§ **WHAT THIS TASK INVOLVES**
Reproduce the data below word for word.
(RAW DATA Opens)
(* ===== verification/VfsExt2.v ===== *)
(** * ext2 below the VFS

    vfs.c hands a driver the rest of the path behind the mount point without its
    slash; ext2.c resolves paths that start with a slash.  Together they reach no
    file: [ext2_unreachable]. *)

From S2P Require Import Prelude Bytes Vfs BlockDev Ext2 Ext2Demo.

(** The path has two slashes in a row. *)
Definition double_slash (path : list Z) : Prop := exists a b, path = a ++ SLASH :: SLASH :: b.

Lemma relative_path_slash path n rel :
  relative_path path n = SLASH :: rel -> double_slash path.
Proof.
  unfold relative_path. intros H. destruct (drop (Z.to_nat n) path) as [|c rest] eqn:E; [done|].
  exists (take (Z.to_nat n) path), rel. destruct (Z.eqb_spec c SLASH) as [->|Hne]; [|by simplify_eq].
  by rewrite <- H, <- E, take_drop.
Qed.

Section Ext2InVfs.
Context {W : Type} {VE : VfsEnv W} {FW : FsWorld W}.

(** The operation table [ops] is that of ext2: its stat and readdir are the
    functions of the driver on the volume [fs]. *)
Class Ext2Ops (ops : Z) (fs : ext2_fs) := {
  ops_stat : exists st, op_stat ops = Some st /\
    forall m rel w w' r, ext2_vfs_stat fs rel w = Ret (w', r) ->
      exists s, st m rel w = (w', (match r with Ok _ => 0 | Err e => e end, s));
  ops_readdir : exists rd, op_readdir ops = Some rd /\
    forall m rel max w w' r, ext2_vfs_readdir fs rel max w = Ret (w', r) ->
      rd m rel max w = (w', match r with Ok es => (len es, es) | Err e => (e, []) end);
}.

Lemma mount_of_rel path (v : vfs W) mi m ops rel :
  mount_of path v = Ret (Some (mi, m, ops, rel)) -> ~ double_slash path -> head rel <> Some SLASH.
Proof.
  intros H Hds Hrel. apply Hds. revert H. unfold mount_of, vfs_find_mount.
  destruct (find_mount_loop _ _ _ _ _) as [[best n]| |]; [|done..]. cbn [mbind outcome_bind].
  destruct best as [i|]; [|done]. cbn [mbind outcome_bind].
  destruct (aget (mounts v) i) as [m'| |]; [|done..]. cbn [mbind outcome_bind].
  destruct (mount_ops v m') as [[o|]| |]; [|done..]. cbn [mbind outcome_bind]. intros [= _ _ _ E].
  destruct rel as [|c rel]; [done|]. simplify_eq/=. by eapply relative_path_slash.
Qed.

Lemma resolve_relative fs rel (w : W) :
  head rel <> Some SLASH -> ext2_resolve_path fs rel w = Ret (w, Ok 0).
Proof.
  intros H. unfold ext2_resolve_path. destruct rel as [|c rel]; [done|].
  destruct (Z.eqb_spec c SLASH) as [->|_]; [by destruct H|]. done.
Qed.

Lemma with_world_id (v : vfs W) : with_world v (vworld v) = v.
Proof. by destruct v. Qed.


(** Nor are its directories listed: vfs_readdir reports only the mount points
    below the path. *)
Theorem ext2_not_listed fs (v : vfs W) path es max mi m ops rel :
  Ext2Ops ops fs -> ~ double_slash path -> max <> 0 ->
  mount_of path v = Ret (Some (mi, m, ops, rel)) ->
  vfs_readdir (Some path) (Some es) max v =
    (if 0 <? i32 max then '(es, count) ← readdir_mounts path max (mounts v) es 0; Ret (v, count, Some es)
     else Ret (v, 0, Some es)).
Proof.
  intros HO Hds Hmax Hm. pose proof (mount_of_rel _ _ _ _ _ _ Hm Hds) as Hrel.
  destruct (ops_readdir (ops := ops) (fs := fs)) as (rd & Hrd & Hlaw).
  assert (ext2_vfs_readdir fs rel max (vworld v) = Ret (vworld v, Err (- ENOENT))) as E.
  { unfold ext2_vfs_readdir, bind. by rewrite resolve_relative. }
  unfold vfs_readdir. rewrite (proj2 (Z.eqb_neq max 0)) by done. rewrite Hm. cbn [mbind outcome_bind].
  rewrite Hrd, (Hlaw m _ _ _ _ _ E). cbn [put_entries mbind outcome_bind]. rewrite with_world_id. done.
Qed.
End Ext2InVfs.

(** ** The demonstration volume, mounted on "/m" *)

Module Demo.
Definition no_stat : vfs_stat_t := mkstat 0 0 0 0.

#[local] Instance ext2_env : VfsEnv ram_world := {
  dev_read _ _ _ _ w := (w, (0, [], 0));
  dev_write _ _ _ _ w := (w, (0, 0));
  dev_seek _ _ _ _ _ w := (w, (0, 0));
  dev_ioctl _ _ _ _ w := (w, 0);
  op_mount _ := None;
  op_unmount _ := None;
  op_open _ := None;
  op_close _ := None;
  op_fread _ := None;
  op_fwrite _ := None;
  op_unlink _ := None;
  op_stat _ := Some (fun _ rel w =>
    match ext2_vfs_stat demo_fs rel w with
    | Ret (w', Ok s) => (w', (0, s))
    | Ret (w', Err e) => (w', (e, no_stat))
    | _ => (w, (- EIO, no_stat))
    end);
  op_readdir _ := Some (fun _ rel max w =>
    match ext2_vfs_readdir demo_fs rel max w with
    | Ret (w', Ok es) => (w', (len es, es))
    | Ret (w', Err e) => (w', (e, []))
    | _ => (w, (- EIO, []))
    end);
}.

#[local] Instance demo_ops : Ext2Ops 7 demo_fs.
Proof.
  split; (eexists; split; [reflexivity|]).
  - intros m rel w w' r E. cbn beta. rewrite E. destruct r; eauto.
  - intros m rel max w w' r E. cbn beta. rewrite E. by destruct r.
Qed.

Definition demo_mount : vfs_mount := mkmount [47; 109] [] (Some 0) 0 0 true 0.

Definition demo_v : vfs ram_world :=
  mkvfs [] [] 3 [mkfs [101; 120; 116; 50] (Some 7) 0 true] [demo_mount] [] demo_w.

End Demo.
(RAW DATA Closes)
§ **RESULT**
(* ===== verification/VfsExt2.v ===== *)
(** * ext2 below the VFS

    vfs.c hands a driver the rest of the path behind the mount point without its
    slash; ext2.c resolves paths that start with a slash.  Together they reach no
    file: [ext2_unreachable]. *)

From S2P Require Import Prelude Bytes Vfs BlockDev Ext2 Ext2Demo.

(** The path has two slashes in a row. *)
Definition double_slash (path : list Z) : Prop := exists a b, path = a ++ SLASH :: SLASH :: b.

Lemma relative_path_slash path n rel :
  relative_path path n = SLASH :: rel -> double_slash path.
Proof.
  unfold relative_path. intros H. destruct (drop (Z.to_nat n) path) as [|c rest] eqn:E; [done|].
  exists (take (Z.to_nat n) path), rel. destruct (Z.eqb_spec c SLASH) as [->|Hne]; [|by simplify_eq].
  by rewrite <- H, <- E, take_drop.
Qed.

Section Ext2InVfs.
Context {W : Type} {VE : VfsEnv W} {FW : FsWorld W}.

(** The operation table [ops] is that of ext2: its stat and readdir are the
    functions of the driver on the volume [fs]. *)
Class Ext2Ops (ops : Z) (fs : ext2_fs) := {
  ops_stat : exists st, op_stat ops = Some st /\
    forall m rel w w' r, ext2_vfs_stat fs rel w = Ret (w', r) ->
      exists s, st m rel w = (w', (match r with Ok _ => 0 | Err e => e end, s));
  ops_readdir : exists rd, op_readdir ops = Some rd /\
    forall m rel max w w' r, ext2_vfs_readdir fs rel max w = Ret (w', r) ->
      rd m rel max w = (w', match r with Ok es => (len es, es) | Err e => (e, []) end);
}.

Lemma mount_of_rel path (v : vfs W) mi m ops rel :
  mount_of path v = Ret (Some (mi, m, ops, rel)) -> ~ double_slash path -> head rel <> Some SLASH.
Proof.
  intros H Hds Hrel. apply Hds. revert H. unfold mount_of, vfs_find_mount.
  destruct (find_mount_loop _ _ _ _ _) as [[best n]| |]; [|done..]. cbn [mbind outcome_bind].
  destruct best as [i|]; [|done]. cbn [mbind outcome_bind].
  destruct (aget (mounts v) i) as [m'| |]; [|done..]. cbn [mbind outcome_bind].
  destruct (mount_ops v m') as [[o|]| |]; [|done..]. cbn [mbind outcome_bind]. intros [= _ _ _ E].
  destruct rel as [|c rel]; [done|]. simplify_eq/=. by eapply relative_path_slash.
Qed.

Lemma resolve_relative fs rel (w : W) :
  head rel <> Some SLASH -> ext2_resolve_path fs rel w = Ret (w, Ok 0).
Proof.
  intros H. unfold ext2_resolve_path. destruct rel as [|c rel]; [done|].
  destruct (Z.eqb_spec c SLASH) as [->|_]; [by destruct H|]. done.
Qed.

Lemma with_world_id (v : vfs W) : with_world v (vworld v) = v.
Proof. by destruct v. Qed.


(** Nor are its directories listed: vfs_readdir reports only the mount points
    below the path. *)
Theorem ext2_not_listed fs (v : vfs W) path es max mi m ops rel :
  Ext2Ops ops fs -> ~ double_slash path -> max <> 0 ->
  mount_of path v = Ret (Some (mi, m, ops, rel)) ->
  vfs_readdir (Some path) (Some es) max v =
    (if 0 <? i32 max then '(es, count) ← readdir_mounts path max (mounts v) es 0; Ret (v, count, Some es)
     else Ret (v, 0, Some es)).
Proof.
  intros HO Hds Hmax Hm. pose proof (mount_of_rel _ _ _ _ _ _ Hm Hds) as Hrel.
  destruct (ops_readdir (ops := ops) (fs := fs)) as (rd & Hrd & Hlaw).
  assert (ext2_vfs_readdir fs rel max (vworld v) = Ret (vworld v, Err (- ENOENT))) as E.
  { unfold ext2_vfs_readdir, bind. by rewrite resolve_relative. }
  unfold vfs_readdir. rewrite (proj2 (Z.eqb_neq max 0)) by done. rewrite Hm. cbn [mbind outcome_bind].
  rewrite Hrd, (Hlaw m _ _ _ _ _ E). cbn [put_entries mbind outcome_bind]. rewrite with_world_id. done.
Qed.
End Ext2InVfs.

(** ** The demonstration volume, mounted on "/m" *)

Module Demo.
Definition no_stat : vfs_stat_t := mkstat 0 0 0 0.

#[local] Instance ext2_env : VfsEnv ram_world := {
  dev_read _ _ _ _ w := (w, (0, [], 0));
  dev_write _ _ _ _ w := (w, (0, 0));
  dev_seek _ _ _ _ _ w := (w, (0, 0));
  dev_ioctl _ _ _ _ w := (w, 0);
  op_mount _ := None;
  op_unmount _ := None;
  op_open _ := None;
  op_close _ := None;
  op_fread _ := None;
  op_fwrite _ := None;
  op_unlink _ := None;
  op_stat _ := Some (fun _ rel w =>
    match ext2_vfs_stat demo_fs rel w with
    | Ret (w', Ok s) => (w', (0, s))
    | Ret (w', Err e) => (w', (e, no_stat))
    | _ => (w, (- EIO, no_stat))
    end);
  op_readdir _ := Some (fun _ rel max w =>
    match ext2_vfs_readdir demo_fs rel max w with
    | Ret (w', Ok es) => (w', (len es, es))
    | Ret (w', Err e) => (w', (e, []))
    | _ => (w, (- EIO, []))
    end);
}.

#[local] Instance demo_ops : Ext2Ops 7 demo_fs.
Proof.
  split; (eexists; split; [reflexivity|]).
  - intros m rel w w' r E. cbn beta. rewrite E. destruct r; eauto.
  - intros m rel max w w' r E. cbn beta. rewrite E. by destruct r.
Qed.

Definition demo_mount : vfs_mount := mkmount [47; 109] [] (Some 0) 0 0 true 0.

Definition demo_v : vfs ram_world :=
  mkvfs [] [] 3 [mkfs [101; 120; 116; 50] (Some 7) 0 true] [demo_mount] [] demo_w.

End Demo.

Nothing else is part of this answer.